=== TASK REQUIREMENTS ===
Examine the entries below, count the lines holding the string "eauto", and respond with the number only.

Collected data entries
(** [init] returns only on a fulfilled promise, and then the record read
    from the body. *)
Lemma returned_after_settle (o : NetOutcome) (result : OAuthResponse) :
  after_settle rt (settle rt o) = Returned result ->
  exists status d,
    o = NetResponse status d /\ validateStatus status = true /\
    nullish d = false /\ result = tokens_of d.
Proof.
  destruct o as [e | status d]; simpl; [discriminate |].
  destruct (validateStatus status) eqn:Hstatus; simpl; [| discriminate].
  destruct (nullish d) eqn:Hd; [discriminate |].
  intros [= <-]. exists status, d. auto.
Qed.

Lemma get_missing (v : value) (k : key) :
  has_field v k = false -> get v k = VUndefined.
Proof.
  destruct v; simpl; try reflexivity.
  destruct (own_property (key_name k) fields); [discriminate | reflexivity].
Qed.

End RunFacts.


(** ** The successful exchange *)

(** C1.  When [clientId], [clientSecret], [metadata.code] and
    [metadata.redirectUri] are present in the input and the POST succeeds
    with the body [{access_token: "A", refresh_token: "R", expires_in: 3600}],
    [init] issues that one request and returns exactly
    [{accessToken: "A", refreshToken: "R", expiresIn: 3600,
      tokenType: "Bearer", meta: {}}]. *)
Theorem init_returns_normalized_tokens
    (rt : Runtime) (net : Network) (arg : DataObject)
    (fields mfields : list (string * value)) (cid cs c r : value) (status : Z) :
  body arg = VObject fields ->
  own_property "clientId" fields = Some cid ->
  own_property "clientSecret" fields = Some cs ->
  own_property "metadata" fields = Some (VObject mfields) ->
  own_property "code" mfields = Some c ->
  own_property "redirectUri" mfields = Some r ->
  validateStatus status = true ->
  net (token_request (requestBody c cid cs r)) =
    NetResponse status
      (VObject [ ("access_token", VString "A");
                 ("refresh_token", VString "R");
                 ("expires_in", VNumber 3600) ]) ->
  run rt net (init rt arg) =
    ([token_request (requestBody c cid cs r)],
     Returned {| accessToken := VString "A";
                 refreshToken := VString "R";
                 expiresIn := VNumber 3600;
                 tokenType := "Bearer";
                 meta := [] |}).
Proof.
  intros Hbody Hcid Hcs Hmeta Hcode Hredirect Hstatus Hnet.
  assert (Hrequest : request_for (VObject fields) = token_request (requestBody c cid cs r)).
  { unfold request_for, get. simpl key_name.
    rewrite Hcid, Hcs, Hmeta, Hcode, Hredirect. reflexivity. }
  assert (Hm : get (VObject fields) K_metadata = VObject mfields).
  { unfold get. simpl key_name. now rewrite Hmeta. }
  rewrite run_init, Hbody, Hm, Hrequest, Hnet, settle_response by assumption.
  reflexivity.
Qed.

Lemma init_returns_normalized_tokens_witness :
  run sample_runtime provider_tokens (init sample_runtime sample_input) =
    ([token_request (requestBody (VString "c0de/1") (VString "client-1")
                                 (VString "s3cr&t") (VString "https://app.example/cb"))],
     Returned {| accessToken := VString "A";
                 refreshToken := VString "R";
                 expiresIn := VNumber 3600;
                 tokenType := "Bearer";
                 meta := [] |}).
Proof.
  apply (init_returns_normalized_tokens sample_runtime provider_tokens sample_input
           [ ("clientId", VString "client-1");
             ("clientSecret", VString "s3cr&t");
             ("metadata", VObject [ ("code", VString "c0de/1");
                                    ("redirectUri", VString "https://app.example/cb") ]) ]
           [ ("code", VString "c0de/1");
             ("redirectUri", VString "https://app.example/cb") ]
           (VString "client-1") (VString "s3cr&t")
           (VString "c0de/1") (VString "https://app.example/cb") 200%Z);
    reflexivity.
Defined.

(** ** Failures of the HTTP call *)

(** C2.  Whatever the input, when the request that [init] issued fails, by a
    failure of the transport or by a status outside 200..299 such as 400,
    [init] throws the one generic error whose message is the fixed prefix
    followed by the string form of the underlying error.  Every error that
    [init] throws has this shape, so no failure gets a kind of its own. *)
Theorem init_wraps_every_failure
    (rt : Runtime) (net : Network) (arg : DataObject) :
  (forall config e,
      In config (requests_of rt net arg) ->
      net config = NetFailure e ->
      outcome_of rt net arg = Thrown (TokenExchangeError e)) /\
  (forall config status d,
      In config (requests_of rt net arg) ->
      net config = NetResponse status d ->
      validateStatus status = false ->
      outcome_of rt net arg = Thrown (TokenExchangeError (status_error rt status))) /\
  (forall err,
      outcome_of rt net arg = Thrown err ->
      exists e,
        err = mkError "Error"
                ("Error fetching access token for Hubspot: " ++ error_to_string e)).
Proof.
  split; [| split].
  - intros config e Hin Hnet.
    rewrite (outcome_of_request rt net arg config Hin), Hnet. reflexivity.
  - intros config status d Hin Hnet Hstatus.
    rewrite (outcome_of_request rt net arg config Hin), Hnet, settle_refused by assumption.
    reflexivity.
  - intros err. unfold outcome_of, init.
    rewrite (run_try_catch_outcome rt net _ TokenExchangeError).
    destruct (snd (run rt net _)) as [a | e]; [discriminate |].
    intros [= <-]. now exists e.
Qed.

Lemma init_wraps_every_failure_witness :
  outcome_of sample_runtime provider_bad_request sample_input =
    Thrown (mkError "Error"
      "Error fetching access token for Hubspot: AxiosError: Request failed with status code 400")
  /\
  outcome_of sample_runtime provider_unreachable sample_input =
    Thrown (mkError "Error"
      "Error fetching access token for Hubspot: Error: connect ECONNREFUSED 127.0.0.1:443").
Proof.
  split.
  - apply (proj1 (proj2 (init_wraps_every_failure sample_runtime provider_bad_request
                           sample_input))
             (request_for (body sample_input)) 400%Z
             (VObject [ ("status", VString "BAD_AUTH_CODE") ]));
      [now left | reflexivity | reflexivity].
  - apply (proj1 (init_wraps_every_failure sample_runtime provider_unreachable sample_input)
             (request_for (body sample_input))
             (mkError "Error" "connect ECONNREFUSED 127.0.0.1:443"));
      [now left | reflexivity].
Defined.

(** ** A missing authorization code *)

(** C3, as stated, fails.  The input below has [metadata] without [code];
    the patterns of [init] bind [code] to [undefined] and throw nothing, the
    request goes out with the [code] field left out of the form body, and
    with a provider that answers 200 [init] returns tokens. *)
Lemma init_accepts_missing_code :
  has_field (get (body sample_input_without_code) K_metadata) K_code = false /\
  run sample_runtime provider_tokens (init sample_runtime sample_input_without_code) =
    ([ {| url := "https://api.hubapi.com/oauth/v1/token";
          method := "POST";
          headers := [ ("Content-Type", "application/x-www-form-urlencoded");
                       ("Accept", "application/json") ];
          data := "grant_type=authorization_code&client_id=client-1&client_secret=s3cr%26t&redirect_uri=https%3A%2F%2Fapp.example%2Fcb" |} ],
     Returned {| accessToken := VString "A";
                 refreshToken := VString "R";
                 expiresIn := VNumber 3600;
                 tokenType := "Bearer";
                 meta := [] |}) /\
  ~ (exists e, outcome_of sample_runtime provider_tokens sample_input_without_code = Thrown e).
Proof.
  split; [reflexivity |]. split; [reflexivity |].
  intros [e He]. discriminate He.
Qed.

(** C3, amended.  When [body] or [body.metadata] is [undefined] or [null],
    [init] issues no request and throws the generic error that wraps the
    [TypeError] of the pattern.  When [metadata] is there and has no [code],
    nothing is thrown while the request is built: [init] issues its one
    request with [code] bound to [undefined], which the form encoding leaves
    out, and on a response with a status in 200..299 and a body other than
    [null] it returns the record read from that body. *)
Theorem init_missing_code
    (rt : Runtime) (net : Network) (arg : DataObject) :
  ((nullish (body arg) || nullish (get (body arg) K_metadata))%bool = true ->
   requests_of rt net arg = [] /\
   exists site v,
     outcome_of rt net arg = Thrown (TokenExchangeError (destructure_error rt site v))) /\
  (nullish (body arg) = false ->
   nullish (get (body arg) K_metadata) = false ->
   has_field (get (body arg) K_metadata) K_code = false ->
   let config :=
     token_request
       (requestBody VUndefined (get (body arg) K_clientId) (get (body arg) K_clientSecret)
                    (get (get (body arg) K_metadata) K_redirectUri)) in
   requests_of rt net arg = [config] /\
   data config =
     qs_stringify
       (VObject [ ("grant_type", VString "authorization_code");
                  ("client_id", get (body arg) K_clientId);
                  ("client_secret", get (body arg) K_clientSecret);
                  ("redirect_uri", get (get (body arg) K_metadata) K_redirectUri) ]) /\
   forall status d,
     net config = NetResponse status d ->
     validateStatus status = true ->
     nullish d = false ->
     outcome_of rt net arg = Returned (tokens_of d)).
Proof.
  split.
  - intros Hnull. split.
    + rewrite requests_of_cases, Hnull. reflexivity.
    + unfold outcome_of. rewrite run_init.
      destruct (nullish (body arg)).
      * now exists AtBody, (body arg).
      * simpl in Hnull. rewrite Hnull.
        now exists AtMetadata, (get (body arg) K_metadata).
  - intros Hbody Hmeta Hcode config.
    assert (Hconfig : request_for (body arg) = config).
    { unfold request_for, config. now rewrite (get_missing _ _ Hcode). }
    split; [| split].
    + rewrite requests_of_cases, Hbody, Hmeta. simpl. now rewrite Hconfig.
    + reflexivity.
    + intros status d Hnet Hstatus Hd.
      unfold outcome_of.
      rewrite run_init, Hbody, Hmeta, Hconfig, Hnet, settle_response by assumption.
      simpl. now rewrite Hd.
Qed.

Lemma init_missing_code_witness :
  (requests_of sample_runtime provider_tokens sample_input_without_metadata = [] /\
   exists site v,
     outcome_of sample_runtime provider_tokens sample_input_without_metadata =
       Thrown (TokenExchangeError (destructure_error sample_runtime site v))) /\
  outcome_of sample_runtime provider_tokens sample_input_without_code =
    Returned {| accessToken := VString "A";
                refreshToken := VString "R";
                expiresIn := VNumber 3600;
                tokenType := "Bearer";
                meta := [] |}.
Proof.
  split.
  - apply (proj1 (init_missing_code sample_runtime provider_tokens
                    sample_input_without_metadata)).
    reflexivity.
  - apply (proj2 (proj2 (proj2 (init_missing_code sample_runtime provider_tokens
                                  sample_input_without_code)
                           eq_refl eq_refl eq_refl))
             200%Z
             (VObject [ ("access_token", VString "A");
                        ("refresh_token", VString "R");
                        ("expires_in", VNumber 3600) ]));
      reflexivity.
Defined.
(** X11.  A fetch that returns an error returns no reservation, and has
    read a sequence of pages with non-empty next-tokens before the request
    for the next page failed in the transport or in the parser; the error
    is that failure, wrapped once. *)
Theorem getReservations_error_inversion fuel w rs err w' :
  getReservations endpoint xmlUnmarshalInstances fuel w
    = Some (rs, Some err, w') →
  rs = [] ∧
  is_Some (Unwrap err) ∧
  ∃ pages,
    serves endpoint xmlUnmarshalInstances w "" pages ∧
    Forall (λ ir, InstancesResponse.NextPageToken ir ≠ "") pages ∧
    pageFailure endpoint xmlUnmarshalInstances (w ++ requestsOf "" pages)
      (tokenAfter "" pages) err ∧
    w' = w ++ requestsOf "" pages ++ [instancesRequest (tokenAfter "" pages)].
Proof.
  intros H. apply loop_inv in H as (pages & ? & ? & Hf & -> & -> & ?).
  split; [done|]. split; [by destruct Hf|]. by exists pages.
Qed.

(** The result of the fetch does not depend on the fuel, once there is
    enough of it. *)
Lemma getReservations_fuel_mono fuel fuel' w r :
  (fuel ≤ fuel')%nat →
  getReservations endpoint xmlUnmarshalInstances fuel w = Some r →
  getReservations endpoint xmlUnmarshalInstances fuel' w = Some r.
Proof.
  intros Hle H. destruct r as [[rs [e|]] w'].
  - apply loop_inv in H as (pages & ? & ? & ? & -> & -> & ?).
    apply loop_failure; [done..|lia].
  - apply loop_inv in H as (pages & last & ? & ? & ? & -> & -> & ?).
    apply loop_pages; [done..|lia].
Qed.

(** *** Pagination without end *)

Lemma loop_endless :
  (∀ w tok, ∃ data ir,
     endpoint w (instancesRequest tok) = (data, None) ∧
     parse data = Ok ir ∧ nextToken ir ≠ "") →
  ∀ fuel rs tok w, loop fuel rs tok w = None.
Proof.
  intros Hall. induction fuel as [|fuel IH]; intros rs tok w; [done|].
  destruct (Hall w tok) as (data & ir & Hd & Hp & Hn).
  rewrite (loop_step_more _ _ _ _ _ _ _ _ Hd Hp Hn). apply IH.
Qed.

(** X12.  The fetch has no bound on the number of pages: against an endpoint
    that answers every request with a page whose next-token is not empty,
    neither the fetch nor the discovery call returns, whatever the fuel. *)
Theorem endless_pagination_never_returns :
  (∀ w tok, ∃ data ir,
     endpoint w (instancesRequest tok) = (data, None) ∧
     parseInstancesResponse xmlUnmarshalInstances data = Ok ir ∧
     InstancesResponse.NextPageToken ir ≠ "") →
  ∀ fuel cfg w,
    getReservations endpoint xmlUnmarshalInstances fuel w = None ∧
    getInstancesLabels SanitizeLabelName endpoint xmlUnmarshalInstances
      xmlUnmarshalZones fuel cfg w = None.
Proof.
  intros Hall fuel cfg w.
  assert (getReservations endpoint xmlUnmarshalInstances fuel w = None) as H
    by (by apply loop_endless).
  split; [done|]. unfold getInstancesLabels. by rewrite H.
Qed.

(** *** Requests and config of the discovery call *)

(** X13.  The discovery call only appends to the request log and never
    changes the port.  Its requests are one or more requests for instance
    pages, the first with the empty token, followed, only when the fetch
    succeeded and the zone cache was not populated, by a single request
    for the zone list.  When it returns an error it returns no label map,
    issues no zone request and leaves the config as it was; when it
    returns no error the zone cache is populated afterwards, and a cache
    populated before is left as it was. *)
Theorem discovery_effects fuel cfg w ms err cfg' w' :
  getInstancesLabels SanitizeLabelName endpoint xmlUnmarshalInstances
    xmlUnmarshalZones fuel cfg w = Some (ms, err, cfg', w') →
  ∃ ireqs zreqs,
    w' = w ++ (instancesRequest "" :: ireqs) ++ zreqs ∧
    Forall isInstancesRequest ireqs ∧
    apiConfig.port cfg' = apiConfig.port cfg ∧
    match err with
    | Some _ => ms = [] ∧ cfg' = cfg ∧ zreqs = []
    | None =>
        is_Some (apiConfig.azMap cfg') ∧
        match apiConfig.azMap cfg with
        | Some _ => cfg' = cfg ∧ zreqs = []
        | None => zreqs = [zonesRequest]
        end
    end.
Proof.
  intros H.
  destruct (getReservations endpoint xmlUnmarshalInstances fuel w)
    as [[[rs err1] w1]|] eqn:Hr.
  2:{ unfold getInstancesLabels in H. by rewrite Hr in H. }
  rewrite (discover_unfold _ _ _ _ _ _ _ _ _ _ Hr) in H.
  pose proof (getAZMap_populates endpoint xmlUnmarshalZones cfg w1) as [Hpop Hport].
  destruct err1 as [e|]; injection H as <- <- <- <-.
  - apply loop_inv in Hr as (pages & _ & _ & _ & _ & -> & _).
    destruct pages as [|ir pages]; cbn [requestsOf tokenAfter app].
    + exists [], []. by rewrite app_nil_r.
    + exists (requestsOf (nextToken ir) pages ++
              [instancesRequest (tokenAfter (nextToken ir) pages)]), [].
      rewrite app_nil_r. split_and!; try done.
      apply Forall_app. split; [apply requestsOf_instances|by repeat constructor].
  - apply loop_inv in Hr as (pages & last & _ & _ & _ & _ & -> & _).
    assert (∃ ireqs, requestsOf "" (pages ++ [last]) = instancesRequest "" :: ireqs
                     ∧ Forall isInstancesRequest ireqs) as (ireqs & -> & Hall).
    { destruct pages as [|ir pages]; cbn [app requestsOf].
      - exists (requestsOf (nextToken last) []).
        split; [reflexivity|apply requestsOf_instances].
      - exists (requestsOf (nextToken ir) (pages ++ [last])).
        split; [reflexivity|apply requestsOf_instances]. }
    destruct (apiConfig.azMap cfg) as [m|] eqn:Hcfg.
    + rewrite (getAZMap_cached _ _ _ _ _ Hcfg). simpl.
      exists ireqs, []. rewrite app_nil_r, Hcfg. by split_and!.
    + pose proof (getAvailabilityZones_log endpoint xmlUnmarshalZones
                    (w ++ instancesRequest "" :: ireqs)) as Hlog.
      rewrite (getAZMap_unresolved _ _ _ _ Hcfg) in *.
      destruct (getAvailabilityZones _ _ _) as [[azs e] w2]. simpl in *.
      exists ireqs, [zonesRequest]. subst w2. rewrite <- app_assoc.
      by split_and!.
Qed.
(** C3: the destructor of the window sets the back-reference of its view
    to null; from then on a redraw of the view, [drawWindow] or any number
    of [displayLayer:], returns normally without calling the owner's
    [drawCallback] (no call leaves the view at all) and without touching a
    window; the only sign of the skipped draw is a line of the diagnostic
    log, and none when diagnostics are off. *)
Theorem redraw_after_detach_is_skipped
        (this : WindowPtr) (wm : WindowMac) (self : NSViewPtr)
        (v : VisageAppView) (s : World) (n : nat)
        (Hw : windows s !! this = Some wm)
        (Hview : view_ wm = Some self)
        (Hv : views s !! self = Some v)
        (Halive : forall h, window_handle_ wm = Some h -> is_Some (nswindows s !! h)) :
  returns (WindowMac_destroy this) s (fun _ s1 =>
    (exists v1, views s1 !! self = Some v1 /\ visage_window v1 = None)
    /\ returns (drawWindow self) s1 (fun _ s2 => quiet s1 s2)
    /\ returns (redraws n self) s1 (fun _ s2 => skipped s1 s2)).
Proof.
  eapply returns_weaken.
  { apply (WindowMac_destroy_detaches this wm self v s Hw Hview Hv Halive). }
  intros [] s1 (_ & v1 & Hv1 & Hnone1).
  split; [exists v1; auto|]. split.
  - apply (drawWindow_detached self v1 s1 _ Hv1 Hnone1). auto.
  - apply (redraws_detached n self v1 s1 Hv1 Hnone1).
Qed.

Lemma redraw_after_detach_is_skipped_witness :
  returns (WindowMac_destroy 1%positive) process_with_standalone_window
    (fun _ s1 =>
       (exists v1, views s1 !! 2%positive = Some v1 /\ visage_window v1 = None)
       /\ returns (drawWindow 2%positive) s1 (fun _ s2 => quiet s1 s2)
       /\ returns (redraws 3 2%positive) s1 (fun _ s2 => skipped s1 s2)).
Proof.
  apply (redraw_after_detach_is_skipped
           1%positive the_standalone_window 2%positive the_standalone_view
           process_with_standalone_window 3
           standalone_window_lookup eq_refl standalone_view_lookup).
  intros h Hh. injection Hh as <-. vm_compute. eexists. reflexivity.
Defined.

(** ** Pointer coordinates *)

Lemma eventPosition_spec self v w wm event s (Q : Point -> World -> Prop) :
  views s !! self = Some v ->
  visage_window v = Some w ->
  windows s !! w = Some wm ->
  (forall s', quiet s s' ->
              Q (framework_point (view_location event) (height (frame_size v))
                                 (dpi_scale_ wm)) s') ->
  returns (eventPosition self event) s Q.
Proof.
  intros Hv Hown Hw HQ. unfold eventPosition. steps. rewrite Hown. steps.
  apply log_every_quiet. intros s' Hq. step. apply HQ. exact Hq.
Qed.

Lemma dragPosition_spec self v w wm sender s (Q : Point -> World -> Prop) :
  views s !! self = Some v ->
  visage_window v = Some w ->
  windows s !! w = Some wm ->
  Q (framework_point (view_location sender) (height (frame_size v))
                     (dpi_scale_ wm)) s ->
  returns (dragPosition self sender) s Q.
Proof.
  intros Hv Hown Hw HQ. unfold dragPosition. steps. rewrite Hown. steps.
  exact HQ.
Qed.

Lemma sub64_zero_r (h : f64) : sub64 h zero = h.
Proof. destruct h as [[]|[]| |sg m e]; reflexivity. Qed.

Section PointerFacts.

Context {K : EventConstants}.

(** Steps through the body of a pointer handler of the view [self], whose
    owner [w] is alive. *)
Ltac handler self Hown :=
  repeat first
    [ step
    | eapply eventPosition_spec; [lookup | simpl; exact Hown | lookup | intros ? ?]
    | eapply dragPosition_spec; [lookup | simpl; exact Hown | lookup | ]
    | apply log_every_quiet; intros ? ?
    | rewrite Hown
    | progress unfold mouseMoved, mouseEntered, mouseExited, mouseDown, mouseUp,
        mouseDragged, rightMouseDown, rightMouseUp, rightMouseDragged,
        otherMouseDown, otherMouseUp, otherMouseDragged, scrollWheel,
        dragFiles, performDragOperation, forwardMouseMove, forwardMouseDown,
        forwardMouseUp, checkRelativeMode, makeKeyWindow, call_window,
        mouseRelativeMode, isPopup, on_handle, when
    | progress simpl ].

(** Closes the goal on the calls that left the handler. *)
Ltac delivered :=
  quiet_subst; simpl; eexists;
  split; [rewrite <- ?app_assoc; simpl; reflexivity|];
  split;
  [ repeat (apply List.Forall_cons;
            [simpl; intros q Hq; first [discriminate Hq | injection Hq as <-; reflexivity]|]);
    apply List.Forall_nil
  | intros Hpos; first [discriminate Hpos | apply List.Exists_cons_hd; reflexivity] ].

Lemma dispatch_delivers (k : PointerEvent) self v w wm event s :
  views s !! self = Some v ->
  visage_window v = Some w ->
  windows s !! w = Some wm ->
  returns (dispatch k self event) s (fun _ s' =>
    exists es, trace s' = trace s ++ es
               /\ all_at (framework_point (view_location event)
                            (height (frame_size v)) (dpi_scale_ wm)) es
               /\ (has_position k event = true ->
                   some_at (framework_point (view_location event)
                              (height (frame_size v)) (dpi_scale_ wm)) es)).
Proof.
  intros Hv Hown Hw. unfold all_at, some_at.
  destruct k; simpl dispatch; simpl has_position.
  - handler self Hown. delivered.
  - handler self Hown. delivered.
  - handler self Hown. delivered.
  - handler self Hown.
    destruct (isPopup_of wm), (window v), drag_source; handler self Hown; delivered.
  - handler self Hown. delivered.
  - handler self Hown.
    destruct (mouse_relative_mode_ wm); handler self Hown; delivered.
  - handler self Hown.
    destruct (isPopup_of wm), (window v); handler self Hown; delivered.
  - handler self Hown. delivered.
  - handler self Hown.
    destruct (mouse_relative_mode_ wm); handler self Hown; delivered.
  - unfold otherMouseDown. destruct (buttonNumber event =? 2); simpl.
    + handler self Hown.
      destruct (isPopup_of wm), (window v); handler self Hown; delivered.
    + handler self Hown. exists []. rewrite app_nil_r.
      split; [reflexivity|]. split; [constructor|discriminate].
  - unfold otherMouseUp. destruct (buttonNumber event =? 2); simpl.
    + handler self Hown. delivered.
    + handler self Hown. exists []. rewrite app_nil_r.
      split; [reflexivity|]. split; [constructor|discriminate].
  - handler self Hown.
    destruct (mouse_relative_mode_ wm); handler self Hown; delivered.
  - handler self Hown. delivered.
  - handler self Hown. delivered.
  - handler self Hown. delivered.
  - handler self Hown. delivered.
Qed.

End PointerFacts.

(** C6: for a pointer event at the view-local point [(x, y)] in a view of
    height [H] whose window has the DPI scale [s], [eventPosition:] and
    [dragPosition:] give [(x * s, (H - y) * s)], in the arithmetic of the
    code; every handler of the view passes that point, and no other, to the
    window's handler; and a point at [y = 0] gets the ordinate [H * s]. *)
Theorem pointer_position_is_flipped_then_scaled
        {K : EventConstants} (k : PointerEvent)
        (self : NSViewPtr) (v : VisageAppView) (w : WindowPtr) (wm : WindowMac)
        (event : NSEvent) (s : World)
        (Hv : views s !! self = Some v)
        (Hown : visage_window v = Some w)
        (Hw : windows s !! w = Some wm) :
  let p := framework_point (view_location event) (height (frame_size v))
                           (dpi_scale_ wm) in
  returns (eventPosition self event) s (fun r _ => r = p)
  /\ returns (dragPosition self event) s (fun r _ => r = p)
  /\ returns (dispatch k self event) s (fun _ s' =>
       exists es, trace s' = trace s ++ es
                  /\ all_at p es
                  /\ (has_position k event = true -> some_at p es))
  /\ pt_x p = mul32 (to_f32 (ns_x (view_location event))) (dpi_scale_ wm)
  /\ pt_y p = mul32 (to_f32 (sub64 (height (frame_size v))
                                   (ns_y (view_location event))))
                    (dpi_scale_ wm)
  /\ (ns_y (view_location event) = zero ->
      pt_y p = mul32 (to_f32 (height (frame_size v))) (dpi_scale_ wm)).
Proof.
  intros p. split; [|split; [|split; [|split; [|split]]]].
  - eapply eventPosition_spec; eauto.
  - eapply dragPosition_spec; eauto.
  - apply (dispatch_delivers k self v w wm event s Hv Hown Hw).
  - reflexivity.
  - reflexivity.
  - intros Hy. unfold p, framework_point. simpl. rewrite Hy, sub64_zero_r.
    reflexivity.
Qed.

=== SOLUTION ===
2